■ Problem description
Using the data below, gather each line that includes the word "nothing".

▼

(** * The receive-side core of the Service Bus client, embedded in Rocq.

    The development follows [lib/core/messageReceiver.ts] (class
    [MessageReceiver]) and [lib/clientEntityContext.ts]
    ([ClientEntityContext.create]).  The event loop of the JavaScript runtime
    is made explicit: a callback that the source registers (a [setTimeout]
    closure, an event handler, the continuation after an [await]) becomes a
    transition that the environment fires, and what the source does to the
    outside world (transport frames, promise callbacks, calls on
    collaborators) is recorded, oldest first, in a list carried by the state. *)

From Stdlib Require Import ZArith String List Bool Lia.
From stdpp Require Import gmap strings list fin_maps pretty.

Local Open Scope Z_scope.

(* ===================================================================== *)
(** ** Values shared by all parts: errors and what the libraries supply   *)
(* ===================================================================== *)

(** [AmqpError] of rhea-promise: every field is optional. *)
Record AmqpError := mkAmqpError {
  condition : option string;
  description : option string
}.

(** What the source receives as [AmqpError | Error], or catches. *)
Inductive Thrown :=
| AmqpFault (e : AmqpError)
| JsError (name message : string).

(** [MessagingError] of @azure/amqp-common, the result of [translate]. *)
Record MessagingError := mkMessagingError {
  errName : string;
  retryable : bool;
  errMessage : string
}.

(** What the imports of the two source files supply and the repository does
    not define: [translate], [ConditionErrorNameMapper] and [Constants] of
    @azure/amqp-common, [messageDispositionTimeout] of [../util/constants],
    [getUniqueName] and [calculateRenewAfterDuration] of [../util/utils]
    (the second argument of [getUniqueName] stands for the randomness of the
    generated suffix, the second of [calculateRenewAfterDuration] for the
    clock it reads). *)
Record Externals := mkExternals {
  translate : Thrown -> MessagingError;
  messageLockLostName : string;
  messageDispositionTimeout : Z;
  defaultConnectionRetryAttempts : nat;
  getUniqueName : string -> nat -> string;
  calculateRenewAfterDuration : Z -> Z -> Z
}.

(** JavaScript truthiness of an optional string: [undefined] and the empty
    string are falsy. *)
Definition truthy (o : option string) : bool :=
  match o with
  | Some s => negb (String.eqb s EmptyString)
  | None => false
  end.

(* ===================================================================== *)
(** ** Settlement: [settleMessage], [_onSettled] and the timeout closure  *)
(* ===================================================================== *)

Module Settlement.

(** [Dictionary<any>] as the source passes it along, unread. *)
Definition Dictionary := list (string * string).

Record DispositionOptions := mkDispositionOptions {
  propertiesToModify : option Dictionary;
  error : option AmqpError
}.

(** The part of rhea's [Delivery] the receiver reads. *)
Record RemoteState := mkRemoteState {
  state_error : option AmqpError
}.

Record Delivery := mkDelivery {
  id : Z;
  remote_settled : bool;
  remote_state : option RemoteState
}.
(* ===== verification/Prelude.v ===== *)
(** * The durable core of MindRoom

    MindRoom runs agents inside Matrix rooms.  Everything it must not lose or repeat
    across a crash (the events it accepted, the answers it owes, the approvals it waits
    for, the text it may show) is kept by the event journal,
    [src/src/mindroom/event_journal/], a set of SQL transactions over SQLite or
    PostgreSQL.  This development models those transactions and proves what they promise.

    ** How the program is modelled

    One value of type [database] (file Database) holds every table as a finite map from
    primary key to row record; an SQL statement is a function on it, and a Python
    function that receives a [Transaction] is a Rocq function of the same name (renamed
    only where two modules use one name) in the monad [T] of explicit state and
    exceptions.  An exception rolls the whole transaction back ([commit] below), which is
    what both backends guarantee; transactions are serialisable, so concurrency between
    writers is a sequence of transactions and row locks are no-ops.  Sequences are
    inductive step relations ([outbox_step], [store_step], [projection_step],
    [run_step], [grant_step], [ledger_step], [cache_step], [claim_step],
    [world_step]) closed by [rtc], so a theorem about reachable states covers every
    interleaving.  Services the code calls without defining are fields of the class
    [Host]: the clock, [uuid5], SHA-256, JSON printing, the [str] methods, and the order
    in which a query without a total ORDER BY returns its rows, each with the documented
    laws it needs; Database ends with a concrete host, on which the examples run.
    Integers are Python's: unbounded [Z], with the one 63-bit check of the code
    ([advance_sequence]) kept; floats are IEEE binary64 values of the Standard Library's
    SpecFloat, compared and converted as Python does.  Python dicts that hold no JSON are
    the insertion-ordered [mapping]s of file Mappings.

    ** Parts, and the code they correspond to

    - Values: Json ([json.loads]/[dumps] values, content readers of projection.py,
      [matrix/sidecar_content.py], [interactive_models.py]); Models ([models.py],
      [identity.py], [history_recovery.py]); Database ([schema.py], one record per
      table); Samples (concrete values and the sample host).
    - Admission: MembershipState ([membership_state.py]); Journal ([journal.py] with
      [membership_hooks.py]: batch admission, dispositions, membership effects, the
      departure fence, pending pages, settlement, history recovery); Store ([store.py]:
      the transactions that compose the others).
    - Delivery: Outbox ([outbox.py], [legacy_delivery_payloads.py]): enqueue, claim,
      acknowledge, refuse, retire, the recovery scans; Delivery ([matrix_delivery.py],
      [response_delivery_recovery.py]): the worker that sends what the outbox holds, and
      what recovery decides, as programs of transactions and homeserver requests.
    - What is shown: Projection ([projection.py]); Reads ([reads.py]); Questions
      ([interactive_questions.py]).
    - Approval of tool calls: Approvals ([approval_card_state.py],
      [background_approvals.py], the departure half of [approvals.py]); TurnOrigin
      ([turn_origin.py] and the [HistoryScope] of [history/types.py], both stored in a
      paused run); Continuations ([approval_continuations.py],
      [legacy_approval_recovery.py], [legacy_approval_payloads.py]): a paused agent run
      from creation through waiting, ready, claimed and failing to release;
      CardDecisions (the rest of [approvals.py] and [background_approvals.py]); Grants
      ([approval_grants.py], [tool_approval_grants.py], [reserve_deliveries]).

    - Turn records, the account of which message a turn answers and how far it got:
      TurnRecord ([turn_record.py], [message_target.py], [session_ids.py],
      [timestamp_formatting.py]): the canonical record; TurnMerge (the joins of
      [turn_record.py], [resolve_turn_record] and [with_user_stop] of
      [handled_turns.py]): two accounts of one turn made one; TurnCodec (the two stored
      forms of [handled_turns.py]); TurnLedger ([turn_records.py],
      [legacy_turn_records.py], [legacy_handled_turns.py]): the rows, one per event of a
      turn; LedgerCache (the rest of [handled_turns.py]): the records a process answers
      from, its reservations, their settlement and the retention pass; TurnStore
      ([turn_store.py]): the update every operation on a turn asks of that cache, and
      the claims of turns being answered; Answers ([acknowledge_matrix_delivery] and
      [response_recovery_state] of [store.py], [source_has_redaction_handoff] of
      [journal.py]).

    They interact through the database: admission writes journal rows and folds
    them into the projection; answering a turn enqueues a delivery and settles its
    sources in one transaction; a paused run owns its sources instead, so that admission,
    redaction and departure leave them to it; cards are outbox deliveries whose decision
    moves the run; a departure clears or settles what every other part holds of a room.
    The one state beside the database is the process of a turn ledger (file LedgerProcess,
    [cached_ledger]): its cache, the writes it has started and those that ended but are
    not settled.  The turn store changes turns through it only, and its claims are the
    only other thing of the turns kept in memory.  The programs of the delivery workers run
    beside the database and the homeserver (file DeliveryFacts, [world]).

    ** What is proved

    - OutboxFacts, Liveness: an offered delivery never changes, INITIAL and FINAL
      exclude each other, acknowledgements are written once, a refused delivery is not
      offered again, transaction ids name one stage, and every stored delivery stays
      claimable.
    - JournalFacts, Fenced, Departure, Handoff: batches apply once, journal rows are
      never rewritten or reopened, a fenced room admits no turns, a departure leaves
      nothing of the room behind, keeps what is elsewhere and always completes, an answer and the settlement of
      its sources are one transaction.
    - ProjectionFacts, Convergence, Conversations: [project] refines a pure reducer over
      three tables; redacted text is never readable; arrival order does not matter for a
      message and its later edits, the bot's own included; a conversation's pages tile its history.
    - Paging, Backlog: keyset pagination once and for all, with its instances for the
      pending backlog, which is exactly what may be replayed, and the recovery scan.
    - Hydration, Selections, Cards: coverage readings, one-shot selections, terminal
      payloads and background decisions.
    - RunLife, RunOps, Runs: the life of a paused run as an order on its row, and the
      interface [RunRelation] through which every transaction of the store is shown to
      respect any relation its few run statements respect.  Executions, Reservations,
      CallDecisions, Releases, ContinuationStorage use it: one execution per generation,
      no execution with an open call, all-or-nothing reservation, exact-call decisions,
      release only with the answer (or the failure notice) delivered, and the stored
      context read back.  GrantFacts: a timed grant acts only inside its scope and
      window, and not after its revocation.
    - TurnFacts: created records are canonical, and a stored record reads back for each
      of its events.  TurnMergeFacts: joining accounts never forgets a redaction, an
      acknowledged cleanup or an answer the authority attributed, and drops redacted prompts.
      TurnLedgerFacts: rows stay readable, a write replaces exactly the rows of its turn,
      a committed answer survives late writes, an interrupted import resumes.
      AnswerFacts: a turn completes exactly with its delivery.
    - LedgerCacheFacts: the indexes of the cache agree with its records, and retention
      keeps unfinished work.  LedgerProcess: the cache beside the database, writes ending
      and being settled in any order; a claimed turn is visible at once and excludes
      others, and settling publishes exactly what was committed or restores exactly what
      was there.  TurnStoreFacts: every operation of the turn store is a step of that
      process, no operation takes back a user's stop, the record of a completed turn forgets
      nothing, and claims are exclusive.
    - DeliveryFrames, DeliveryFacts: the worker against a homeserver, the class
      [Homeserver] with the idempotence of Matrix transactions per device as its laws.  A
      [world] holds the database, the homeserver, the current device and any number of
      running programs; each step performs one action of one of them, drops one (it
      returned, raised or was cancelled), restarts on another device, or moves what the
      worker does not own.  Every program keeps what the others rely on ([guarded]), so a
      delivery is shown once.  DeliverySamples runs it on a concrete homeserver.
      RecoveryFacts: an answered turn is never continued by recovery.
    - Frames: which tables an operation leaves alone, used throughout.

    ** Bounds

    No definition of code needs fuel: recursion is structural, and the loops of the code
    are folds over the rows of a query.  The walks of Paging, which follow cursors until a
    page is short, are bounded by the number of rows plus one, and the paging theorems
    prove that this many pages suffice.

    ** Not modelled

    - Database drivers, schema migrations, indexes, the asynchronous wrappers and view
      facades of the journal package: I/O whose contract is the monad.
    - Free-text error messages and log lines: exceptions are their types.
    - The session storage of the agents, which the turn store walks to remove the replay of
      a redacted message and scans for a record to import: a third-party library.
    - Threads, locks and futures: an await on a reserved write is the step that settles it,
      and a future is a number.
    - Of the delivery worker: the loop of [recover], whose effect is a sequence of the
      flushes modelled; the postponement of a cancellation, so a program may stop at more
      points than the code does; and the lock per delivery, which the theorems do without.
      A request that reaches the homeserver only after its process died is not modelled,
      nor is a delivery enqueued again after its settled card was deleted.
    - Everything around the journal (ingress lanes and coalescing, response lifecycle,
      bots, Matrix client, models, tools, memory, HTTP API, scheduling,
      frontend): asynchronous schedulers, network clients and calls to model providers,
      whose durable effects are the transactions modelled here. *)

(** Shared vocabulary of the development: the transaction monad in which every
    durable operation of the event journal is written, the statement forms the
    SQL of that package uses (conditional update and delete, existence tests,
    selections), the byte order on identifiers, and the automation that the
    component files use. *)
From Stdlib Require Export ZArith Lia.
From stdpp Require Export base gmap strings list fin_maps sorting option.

▲

■ Your response
      nothing of the room behind, keeps what is elsewhere and always completes, an answer and the settlement of
      no execution with an open call, all-or-nothing reservation, exact-call decisions,
      nothing, and claims are exclusive.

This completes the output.